Saved data entries:
(** * Watch mode of elm-review: a model of [lib/watch.js]

    The file embeds the watch-mode orchestrator ([watchFiles] and
    [watchConfiguration]) as an event-driven state machine.  Every
    [async] handler of the source is cut at its [await]s: the part that
    runs when the watcher emits the event, and one continuation per
    [await], resumed when the awaited promise resolves.  Closure
    variables of one [watchFiles] call ([elmJsonContent], [runReview],
    [suppressedErrorsTimeout], the five watchers) form a [Generation];
    the module-level flag [isFlushingStdio] and the in-memory file cache
    of [AppState] are shared by all generations of the process. *)

From stdpp Require Import gmap strings list pretty.

Set Warnings "-register-all".
Open Scope string_scope.
Open Scope list_scope.

(** ** JSON values and [JSON.stringify] *)

(** Values as [JSON.parse] builds them.  Object members are kept in
    order: [JSON.stringify] walks them in that order. *)
Inductive Json : Type :=
| JNull
| JBool (b : bool)
| JNumber (n : Z)
| JString (s : string)
| JArray (items : list Json)
| JObject (members : list (string * Json)).

Definition hex_digit (n : nat) : Ascii.ascii :=
  Ascii.ascii_of_nat (if Nat.ltb n 10 then 48 + n else 87 + n).

(** Escaping of one character inside a JSON string literal. *)
Definition json_escape (c : Ascii.ascii) : string :=
  let n := Ascii.nat_of_ascii c in
  let bs := String (Ascii.ascii_of_nat 92) EmptyString in
  if Nat.eqb n 34 then bs +:+ String c EmptyString
  else if Nat.eqb n 92 then bs +:+ bs
  else if Nat.eqb n 8 then bs +:+ "b"
  else if Nat.eqb n 9 then bs +:+ "t"
  else if Nat.eqb n 10 then bs +:+ "n"
  else if Nat.eqb n 12 then bs +:+ "f"
  else if Nat.eqb n 13 then bs +:+ "r"
  else if Nat.ltb n 32 then
    bs +:+ "u00" +:+ String (hex_digit (n / 16)) (String (hex_digit (n mod 16)) EmptyString)
  else String c EmptyString.

Fixpoint json_escape_string (s : string) : string :=
  match s with
  | EmptyString => EmptyString
  | String c rest => json_escape c +:+ json_escape_string rest
  end.

Definition json_quote (s : string) : string :=
  let q := String (Ascii.ascii_of_nat 34) EmptyString in
  q +:+ json_escape_string s +:+ q.

Fixpoint JSON_stringify (j : Json) : string :=
  match j with
  | JNull => "null"
  | JBool true => "true"
  | JBool false => "false"
  | JNumber n => pretty n
  | JString s => json_quote s
  | JArray items =>
      "[" +:+ String.concat "," (map JSON_stringify items) +:+ "]"
  | JObject members =>
      let member :=
        fix member (ms : list (string * Json)) : list string :=
          match ms with
          | [] => []
          | (k, v) :: rest => (json_quote k +:+ ":" +:+ JSON_stringify v) :: member rest
          end in
      "{" +:+ String.concat "," (member members) +:+ "}"
  end.

(** The member of an object under key [k]. *)
Fixpoint member_of (k : string) (members : list (string * Json)) : option Json :=
  match members with
  | [] => None
  | (k', v) :: rest => if String.eqb k k' then Some v else member_of k rest
  end.

(** Deep structural equality of two values, the comparison the
    specification names for the manifest (it is not the one the program
    makes: line 71 compares serialisations).  Arrays are equal item by
    item; objects are equal when they have the same keys with equal
    values, in whatever order the members come.  The keys of an object
    are distinct, as in every value [JSON.parse] builds. *)
Fixpoint deep_equal (a b : Json) : bool :=
  match a, b with
  | JNull, JNull => true
  | JBool x, JBool y => Bool.eqb x y
  | JNumber x, JNumber y => Z.eqb x y
  | JString x, JString y => String.eqb x y
  | JArray xs, JArray ys =>
      (fix items (xs ys : list Json) : bool :=
         match xs, ys with
         | [], [] => true
         | x :: xs', y :: ys' => deep_equal x y && items xs' ys'
         | _, _ => false
         end) xs ys
  | JObject ms, JObject ns =>
      Nat.eqb (length ms) (length ns)
      && (fix members (ms : list (string * Json)) : bool :=
            match ms with
            | [] => true
            | (k, v) :: rest =>
                match member_of k ns with
                | Some w => deep_equal v w
                | None => false
                end && members rest
            end) ms
  | _, _ => false
  end.

(** ** Data of the watcher *)

(** [ElmFile] of [types/content]: path, source text, and the parsed form
    ([null] until the engine computes it). *)
Record ElmFile : Type := mkElmFile {
  path : string;
  source : string;
  ast : option Json
}.

Record Readme : Type := mkReadme {
  readme_path : string;
  readme_content : string
}.

(** The fields of [Options] that [watch.js] reads.  [suppressedErrorsFolder]
    and [userSrc] are zero-argument functions in the source; the record
    holds what they return. *)
Record Options : Type := mkOptions {
  elmJsonPath : string;
  readmePath : option string;
  report : string;
  debug : bool;
  watchConfig : bool;
  suppressedErrorsFolder : string;
  userSrc : string
}.

(** The second argument of [watchFiles].  [app] is identified with the
    generation that owns it. *)
Record WatchOptions : Type := mkWatchOptions {
  elmJsonData_project : Json;
  elmFiles : list ElmFile;
  sourceDirectories : list string;
  reviewElmJson_sourceDirectories : list string;
  reviewElmJsonPath : option string
}.

Inductive Target : Type :=
| Manifest | ReadmeFile | SourceFiles | SuppressionFolder | ConfigurationFiles.

Inductive EventKind : Type := Add | Change | Unlink.

(** Arguments of one [chokidar.watch] call. *)
Record Watcher : Type := mkWatcher {
  paths : list string;
  ignored : list string;
  ignoreInitial : bool
}.
(** * Clinical AI readmission-risk form: feature preparation, risk tier, report id

    A shallow embedding of [app.py].  The script is straight-line code that
    reads the widget values, builds a one-row [pandas.DataFrame], aligns it
    with the [feature_columns] the model was trained on, turns the model's
    probability into a risk level, and stamps the PDF report with an
    identifier derived from SHA-256.

    Python values are modelled as follows.
    - [int] is [Z] (unbounded, as in Python).
    - [float] is an IEEE-754 binary64 value, [spec_float] with precision 53 and
      [emax] 1024; comparisons are the IEEE comparisons [SFltb] and [SFleb].
    - [str] is a list of Unicode code points ([N]); [bytes] is a list of octets.
    - the one-row data frame is an ordered association list from column
      names to cell values; [df[c] = v] is explicit state passing.
    - an uncaught exception is the left summand of [result].
    - what the script reads from outside (the widgets, the schema, the
      model, the clock, the run-time's [str.upper]) is an argument. *)

From Stdlib Require Import String Ascii.
From Stdlib Require Import ZArith NArith QArith Qabs List Bool Lia.
From Stdlib Require Import DecimalPos DecimalN DecimalZ.
From Stdlib Require Import Floats.SpecFloat.
Import ListNotations.

(** ** Python strings *)

Definition str := list N.

(** A literal of the source, written as a Rocq string of ASCII characters. *)
Definition py (s : string) : str := map N_of_ascii (list_ascii_of_string s).

Fixpoint str_eqb (a b : str) : bool :=
  match a, b with
  | [], [] => true
  | x :: a', y :: b' => N.eqb x y && str_eqb a' b'
  | _, _ => false
  end.

(** [c in cols] on a list (or index) of column names. *)
Fixpoint contains (c : str) (cols : list str) : bool :=
  match cols with
  | [] => false
  | k :: rest => str_eqb k c || contains c rest
  end.

(** The ASCII part of [str.upper]: [a]..[z] go to [A]..[Z]. *)
Definition ascii_lower (c : N) : bool := ((97 <=? c) && (c <=? 122))%N.

Definition ascii_upper (c : N) : N := if ascii_lower c then (c - 32)%N else c.

Definition is_ascii (c : N) : bool := (c <? 128)%N.

(** ** Python floats *)

Definition prec : Z := 53.
Definition emax : Z := 1024.

Definition float := spec_float.

(** The exact conversion of a (small) Python [int], as the comparison of a
    [float] with an [int] literal performs it. *)
Definition float_of_int (z : Z) : float := binary_normalize prec emax z 0 false.

(** A decimal literal [num/den] of the source text: the binary64 value
    nearest to the quotient (both [num] and [den] are exactly
    representable, so the correctly rounded division is that value). *)
Definition float_lit (num den : Z) : float :=
  SFdiv prec emax (float_of_int num) (float_of_int den).

Definition float_gt (a b : float) : bool := SFltb b a.
Definition float_ge (a b : float) : bool := SFleb b a.
Definition float_lt (a b : float) : bool := SFltb a b.
Definition float_le (a b : float) : bool := SFleb a b.
(** * pysc2-rl-mini: the observation/action adapter of [rl/envs.py] and the
      one-hot helper of [rl/utils/np_ext.py]

    The Python code is embedded shallowly.  NumPy arrays are records that
    carry their shape next to nested lists of entries; Python exceptions are
    the [Raise] branch of a small error monad.  The pysc2 tables the code
    reads ([features.SCREEN_FEATURES], [features.MINIMAP_FEATURES],
    [actions.FUNCTIONS]) and the resolution of [sc2_config.yml] are not part
    of the repository and are taken as parameters (record [pysc2]).

    Numbers.  A [float32] array that the code only compares and shifts
    holds rationals ([Q]: every finite float is one, and [==] is decidable);
    an array that may hold the result of [np.log] holds reals ([R]), with
    [np.log] read as the real logarithm [ln], so rounding to 24 bits is not
    modelled. *)

From Stdlib Require Import ZArith QArith Qreals Qround Qabs Reals Lra Lia String.
From stdpp Require Import base list strings.

Open Scope nat_scope.

(** ** Python exceptions *)

Inductive exn : Type :=
| AssertionError
| ValueError
| IndexError
| TypeError.

Inductive result (A : Type) : Type :=
| Ok (a : A)
| Raise (e : exn).

Arguments Ok {A} a.
Arguments Raise {A} e.

#[global] Instance result_ret : MRet result := λ A a, Ok a.
#[global] Instance result_bind : MBind result :=
  λ A B f m, match m with Ok a => f a | Raise e => Raise e end.

(** [for x in l: s = body x s], stopping at the first exception. *)
Fixpoint for_each {A S : Type} (body : A → S → result S) (l : list A) (s : S)
  : result S :=
  match l with
  | [] => Ok s
  | x :: l' => s' ← body x s; for_each body l' s'
  end.

(** Python's [enumerate]. *)
Definition enumerate {A : Type} (l : list A) : list (nat * A) :=
  zip (seq 0 (length l)) l.

(** [assert c]. *)
Definition assert (c : bool) : result unit :=
  if c then Ok tt else Raise AssertionError.

(** ** NumPy *)

Module Np.

(** A three-dimensional array: [shape] is [(shape0, shape1, shape2)]. *)
Record ndarray3 (A : Type) : Type := Nd3 {
  shape0 : nat;
  shape1 : nat;
  shape2 : nat;
  items : list (list (list A))
}.

Arguments Nd3 {A} _ _ _ _.
Arguments shape0 {A} _.
Arguments shape1 {A} _.
Arguments shape2 {A} _.
Arguments items {A} _.

(** The entries agree with the shape (every NumPy array does). *)
Definition wf3 {A : Type} (a : ndarray3 A) : Prop :=
  length (items a) = shape0 a ∧
  Forall (λ plane, length plane = shape1 a ∧
                   Forall (λ row : list A, length row = shape2 a) plane)
         (items a).

(** [a[c, y, x]] read as a partial function. *)
Definition pixel {A : Type} (a : ndarray3 A) (c y x : nat) : option A :=
  plane ← items a !! c; row ← plane !! y; row !! x.

(** A four-dimensional array. *)
Record ndarray4 (A : Type) : Type := Nd4 {
  shape4 : nat * nat * nat * nat;
  items4 : list (list (list (list A)))
}.

Arguments Nd4 {A} _ _.
Arguments shape4 {A} _.
Arguments items4 {A} _.

(** [np.zeros((c, h, w))] *)
Definition zeros3 {A : Type} (zero : A) (c h w : nat) : ndarray3 A :=
  Nd3 c h w (replicate c (replicate h (replicate w zero))).

(** Elementwise application of a unary function. *)
Definition map3 {A B : Type} (f : A → B) (a : ndarray3 A) : ndarray3 B :=
  Nd3 (shape0 a) (shape1 a) (shape2 a)
      (fmap (M:=list) (fmap (M:=list) (fmap (M:=list) f)) (items a)).

(** [a[i:i + 1]]: slicing never raises, it clips. *)
Definition slice1 {A : Type} (a : ndarray3 A) (i : nat) : ndarray3 A :=
  Nd3 (Nat.min 1 (shape0 a - i)) (shape1 a) (shape2 a)
      (take 1 (drop i (items a))).
Lemma composer_cases ac theta_c theta_f (frame_t frame_tp1 : Tensor R) :
  let self := FlowField.init theta_c theta_f in
  match _CoarseFlow.forward (FlowField.coarse_net self) frame_t frame_tp1 with
  | Err e => FlowField.forward ac self frame_t frame_tp1 = Err e
  | Ok coarse_flow =>
    match Warp.forward ac (FlowField.warp self) frame_t coarse_flow with
    | Err e => FlowField.forward ac self frame_t frame_tp1 = Err e
    | Ok coarse_frame_tp1 =>
      match _FineFlow.forward (FlowField.fine_net self)
              frame_t frame_tp1 coarse_flow coarse_frame_tp1 with
      | Err e => FlowField.forward ac self frame_t frame_tp1 = Err e
      | Ok fine =>
        exists out,
          FlowField.forward ac self frame_t frame_tp1 = Ok out /\
          shape fine = shape coarse_flow /\
          shape out = shape coarse_flow /\
          forall n c h w, in_range out n c h w ->
            item out n c h w = (item fine n c h w + item coarse_flow n c h w)%R
      end
    end
  end.
Proof.
  intro self. unfold FlowField.forward.
  destruct (_CoarseFlow.forward _ frame_t frame_tp1) as [cf|e] eqn:Ec; [|reflexivity].
  cbn [bind].
  destruct (Warp.forward ac _ frame_t cf) as [wf|e] eqn:Ew; [|reflexivity].
  cbn [bind].
  destruct (_FineFlow.forward _ frame_t frame_tp1 cf wf) as [fc|e] eqn:Ef; [|reflexivity].
  cbn [bind].
  pose proof (@coarse_forward_dims 1 theta_c _ _ _ Ec) as (C0 & C1 & C2 & C3).
  pose proof (@fine_forward_dims 1 theta_f _ _ _ _ _ Ef) as (F0 & F1 & F2 & F3).
  pose proof (@fine_forward_inv 1 theta_f _ _ _ _ _ Ef) as (_ & (G0 & G2 & G3) & _).
  assert (Hs : shape fc = shape cf).
  { unfold shape. rewrite F0, F1, F2, F3, C0, C1, G2, G3.
    rewrite G2 in C2. rewrite G3 in C3.
    rewrite (multiple_of_4_half C2), (multiple_of_4_half C3). reflexivity. }
  destruct (tensor_add_same_shape Hs) as (out & Eo & So & Io).
  exists out. repeat split; assumption.
Qed.

Lemma multiple_of_4_rounds s :
  1 <= s -> (s mod 4 = 0 <-> s = 4 * (((s + 1) / 2 + 1) / 2)).
Proof.
  intro Hs.
  pose proof (Nat.div_mod_eq s 4). pose proof (Nat.mod_upper_bound s 4).
  pose proof (Nat.div_mod_eq (s + 1) 2). pose proof (Nat.mod_upper_bound (s + 1) 2).
  pose proof (Nat.div_mod_eq ((s + 1) / 2 + 1) 2).
  pose proof (Nat.mod_upper_bound ((s + 1) / 2 + 1) 2).
  lia.
Qed.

• **Work request**: Across the data, pull every line containing the string "script".

• **Problem solution**:
    A shallow embedding of [app.py].  The script is straight-line code that
    - what the script reads from outside (the widgets, the schema, the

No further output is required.